● **Work instructions**: What you give back must match the data below character for character.

● **Data for review**:
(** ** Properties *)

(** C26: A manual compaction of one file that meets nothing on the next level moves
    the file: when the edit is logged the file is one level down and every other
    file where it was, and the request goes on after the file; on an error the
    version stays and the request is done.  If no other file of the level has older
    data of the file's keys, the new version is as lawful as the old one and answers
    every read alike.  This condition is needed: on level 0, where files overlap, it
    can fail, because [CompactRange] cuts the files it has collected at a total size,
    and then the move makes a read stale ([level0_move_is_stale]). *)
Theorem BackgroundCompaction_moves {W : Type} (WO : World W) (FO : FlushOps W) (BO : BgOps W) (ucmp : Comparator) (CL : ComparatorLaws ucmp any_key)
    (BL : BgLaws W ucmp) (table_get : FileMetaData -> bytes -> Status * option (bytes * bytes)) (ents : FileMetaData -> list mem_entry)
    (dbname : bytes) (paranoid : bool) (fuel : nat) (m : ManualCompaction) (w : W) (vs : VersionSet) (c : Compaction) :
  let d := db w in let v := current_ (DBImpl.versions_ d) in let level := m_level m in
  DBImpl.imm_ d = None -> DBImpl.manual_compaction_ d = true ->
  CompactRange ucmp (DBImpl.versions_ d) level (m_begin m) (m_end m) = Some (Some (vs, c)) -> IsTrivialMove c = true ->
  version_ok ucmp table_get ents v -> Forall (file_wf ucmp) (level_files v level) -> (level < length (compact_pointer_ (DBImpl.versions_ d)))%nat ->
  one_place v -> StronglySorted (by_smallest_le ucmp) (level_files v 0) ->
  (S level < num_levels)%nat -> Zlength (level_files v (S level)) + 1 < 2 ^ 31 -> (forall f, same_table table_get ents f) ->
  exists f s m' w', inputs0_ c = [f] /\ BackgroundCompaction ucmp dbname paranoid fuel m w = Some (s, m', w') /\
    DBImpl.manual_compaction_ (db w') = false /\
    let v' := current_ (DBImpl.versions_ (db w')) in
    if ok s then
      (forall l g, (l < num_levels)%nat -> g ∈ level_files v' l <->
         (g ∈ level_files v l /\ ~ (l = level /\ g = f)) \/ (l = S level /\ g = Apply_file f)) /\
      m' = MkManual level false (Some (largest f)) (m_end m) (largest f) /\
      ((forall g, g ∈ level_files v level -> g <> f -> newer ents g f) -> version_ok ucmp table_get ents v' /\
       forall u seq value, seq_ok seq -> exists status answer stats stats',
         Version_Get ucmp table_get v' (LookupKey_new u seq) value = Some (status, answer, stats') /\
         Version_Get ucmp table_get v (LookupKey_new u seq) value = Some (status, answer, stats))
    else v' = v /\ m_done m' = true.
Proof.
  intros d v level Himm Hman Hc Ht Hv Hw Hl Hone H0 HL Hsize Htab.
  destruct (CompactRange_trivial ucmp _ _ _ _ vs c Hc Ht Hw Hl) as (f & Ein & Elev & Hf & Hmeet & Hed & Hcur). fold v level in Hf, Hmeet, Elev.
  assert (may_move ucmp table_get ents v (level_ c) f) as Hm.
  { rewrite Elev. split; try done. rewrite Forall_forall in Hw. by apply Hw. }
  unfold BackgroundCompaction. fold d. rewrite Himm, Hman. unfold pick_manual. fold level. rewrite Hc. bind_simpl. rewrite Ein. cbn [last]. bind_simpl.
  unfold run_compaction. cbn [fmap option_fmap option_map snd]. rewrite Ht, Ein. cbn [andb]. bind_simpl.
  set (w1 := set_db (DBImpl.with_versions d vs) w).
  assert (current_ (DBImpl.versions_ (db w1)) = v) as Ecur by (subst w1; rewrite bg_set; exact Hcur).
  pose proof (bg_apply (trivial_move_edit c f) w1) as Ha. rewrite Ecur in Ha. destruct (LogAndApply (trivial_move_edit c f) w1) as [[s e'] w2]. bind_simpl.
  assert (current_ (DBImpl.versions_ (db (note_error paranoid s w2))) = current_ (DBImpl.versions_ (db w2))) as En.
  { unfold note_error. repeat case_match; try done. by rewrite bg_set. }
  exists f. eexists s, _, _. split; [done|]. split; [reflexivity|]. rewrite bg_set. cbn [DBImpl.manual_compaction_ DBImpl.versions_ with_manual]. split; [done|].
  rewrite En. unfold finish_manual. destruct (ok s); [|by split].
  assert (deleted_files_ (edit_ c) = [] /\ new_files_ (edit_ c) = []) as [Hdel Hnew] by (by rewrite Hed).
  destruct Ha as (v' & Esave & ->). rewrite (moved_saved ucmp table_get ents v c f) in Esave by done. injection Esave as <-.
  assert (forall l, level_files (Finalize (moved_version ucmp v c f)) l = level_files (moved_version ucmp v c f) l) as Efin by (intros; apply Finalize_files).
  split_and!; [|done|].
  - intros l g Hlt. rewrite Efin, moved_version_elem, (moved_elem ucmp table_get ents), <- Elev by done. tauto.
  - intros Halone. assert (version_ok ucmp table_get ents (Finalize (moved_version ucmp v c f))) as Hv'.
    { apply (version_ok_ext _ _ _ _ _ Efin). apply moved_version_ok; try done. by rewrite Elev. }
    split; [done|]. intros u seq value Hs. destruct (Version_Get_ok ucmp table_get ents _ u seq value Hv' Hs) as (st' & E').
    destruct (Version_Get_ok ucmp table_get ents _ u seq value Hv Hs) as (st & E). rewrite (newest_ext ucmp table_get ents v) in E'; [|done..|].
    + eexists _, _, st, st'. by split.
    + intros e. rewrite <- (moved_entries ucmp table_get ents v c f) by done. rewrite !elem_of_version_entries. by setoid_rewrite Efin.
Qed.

● **Result for this task**:
(** ** Properties *)

(** C26: A manual compaction of one file that meets nothing on the next level moves
    the file: when the edit is logged the file is one level down and every other
    file where it was, and the request goes on after the file; on an error the
    version stays and the request is done.  If no other file of the level has older
    data of the file's keys, the new version is as lawful as the old one and answers
    every read alike.  This condition is needed: on level 0, where files overlap, it
    can fail, because [CompactRange] cuts the files it has collected at a total size,
    and then the move makes a read stale ([level0_move_is_stale]). *)
Theorem BackgroundCompaction_moves {W : Type} (WO : World W) (FO : FlushOps W) (BO : BgOps W) (ucmp : Comparator) (CL : ComparatorLaws ucmp any_key)
    (BL : BgLaws W ucmp) (table_get : FileMetaData -> bytes -> Status * option (bytes * bytes)) (ents : FileMetaData -> list mem_entry)
    (dbname : bytes) (paranoid : bool) (fuel : nat) (m : ManualCompaction) (w : W) (vs : VersionSet) (c : Compaction) :
  let d := db w in let v := current_ (DBImpl.versions_ d) in let level := m_level m in
  DBImpl.imm_ d = None -> DBImpl.manual_compaction_ d = true ->
  CompactRange ucmp (DBImpl.versions_ d) level (m_begin m) (m_end m) = Some (Some (vs, c)) -> IsTrivialMove c = true ->
  version_ok ucmp table_get ents v -> Forall (file_wf ucmp) (level_files v level) -> (level < length (compact_pointer_ (DBImpl.versions_ d)))%nat ->
  one_place v -> StronglySorted (by_smallest_le ucmp) (level_files v 0) ->
  (S level < num_levels)%nat -> Zlength (level_files v (S level)) + 1 < 2 ^ 31 -> (forall f, same_table table_get ents f) ->
  exists f s m' w', inputs0_ c = [f] /\ BackgroundCompaction ucmp dbname paranoid fuel m w = Some (s, m', w') /\
    DBImpl.manual_compaction_ (db w') = false /\
    let v' := current_ (DBImpl.versions_ (db w')) in
    if ok s then
      (forall l g, (l < num_levels)%nat -> g ∈ level_files v' l <->
         (g ∈ level_files v l /\ ~ (l = level /\ g = f)) \/ (l = S level /\ g = Apply_file f)) /\
      m' = MkManual level false (Some (largest f)) (m_end m) (largest f) /\
      ((forall g, g ∈ level_files v level -> g <> f -> newer ents g f) -> version_ok ucmp table_get ents v' /\
       forall u seq value, seq_ok seq -> exists status answer stats stats',
         Version_Get ucmp table_get v' (LookupKey_new u seq) value = Some (status, answer, stats') /\
         Version_Get ucmp table_get v (LookupKey_new u seq) value = Some (status, answer, stats))
    else v' = v /\ m_done m' = true.
Proof.
  intros d v level Himm Hman Hc Ht Hv Hw Hl Hone H0 HL Hsize Htab.
  destruct (CompactRange_trivial ucmp _ _ _ _ vs c Hc Ht Hw Hl) as (f & Ein & Elev & Hf & Hmeet & Hed & Hcur). fold v level in Hf, Hmeet, Elev.
  assert (may_move ucmp table_get ents v (level_ c) f) as Hm.
  { rewrite Elev. split; try done. rewrite Forall_forall in Hw. by apply Hw. }
  unfold BackgroundCompaction. fold d. rewrite Himm, Hman. unfold pick_manual. fold level. rewrite Hc. bind_simpl. rewrite Ein. cbn [last]. bind_simpl.
  unfold run_compaction. cbn [fmap option_fmap option_map snd]. rewrite Ht, Ein. cbn [andb]. bind_simpl.
  set (w1 := set_db (DBImpl.with_versions d vs) w).
  assert (current_ (DBImpl.versions_ (db w1)) = v) as Ecur by (subst w1; rewrite bg_set; exact Hcur).
  pose proof (bg_apply (trivial_move_edit c f) w1) as Ha. rewrite Ecur in Ha. destruct (LogAndApply (trivial_move_edit c f) w1) as [[s e'] w2]. bind_simpl.
  assert (current_ (DBImpl.versions_ (db (note_error paranoid s w2))) = current_ (DBImpl.versions_ (db w2))) as En.
  { unfold note_error. repeat case_match; try done. by rewrite bg_set. }
  exists f. eexists s, _, _. split; [done|]. split; [reflexivity|]. rewrite bg_set. cbn [DBImpl.manual_compaction_ DBImpl.versions_ with_manual]. split; [done|].
  rewrite En. unfold finish_manual. destruct (ok s); [|by split].
  assert (deleted_files_ (edit_ c) = [] /\ new_files_ (edit_ c) = []) as [Hdel Hnew] by (by rewrite Hed).
  destruct Ha as (v' & Esave & ->). rewrite (moved_saved ucmp table_get ents v c f) in Esave by done. injection Esave as <-.
  assert (forall l, level_files (Finalize (moved_version ucmp v c f)) l = level_files (moved_version ucmp v c f) l) as Efin by (intros; apply Finalize_files).
  split_and!; [|done|].
  - intros l g Hlt. rewrite Efin, moved_version_elem, (moved_elem ucmp table_get ents), <- Elev by done. tauto.
  - intros Halone. assert (version_ok ucmp table_get ents (Finalize (moved_version ucmp v c f))) as Hv'.
    { apply (version_ok_ext _ _ _ _ _ Efin). apply moved_version_ok; try done. by rewrite Elev. }
    split; [done|]. intros u seq value Hs. destruct (Version_Get_ok ucmp table_get ents _ u seq value Hv' Hs) as (st' & E').
    destruct (Version_Get_ok ucmp table_get ents _ u seq value Hv Hs) as (st & E). rewrite (newest_ext ucmp table_get ents v) in E'; [|done..|].
    + eexists _, _, st, st'. by split.
    + intros e. rewrite <- (moved_entries ucmp table_get ents v c f) by done. rewrite !elem_of_version_entries. by setoid_rewrite Efin.
Qed.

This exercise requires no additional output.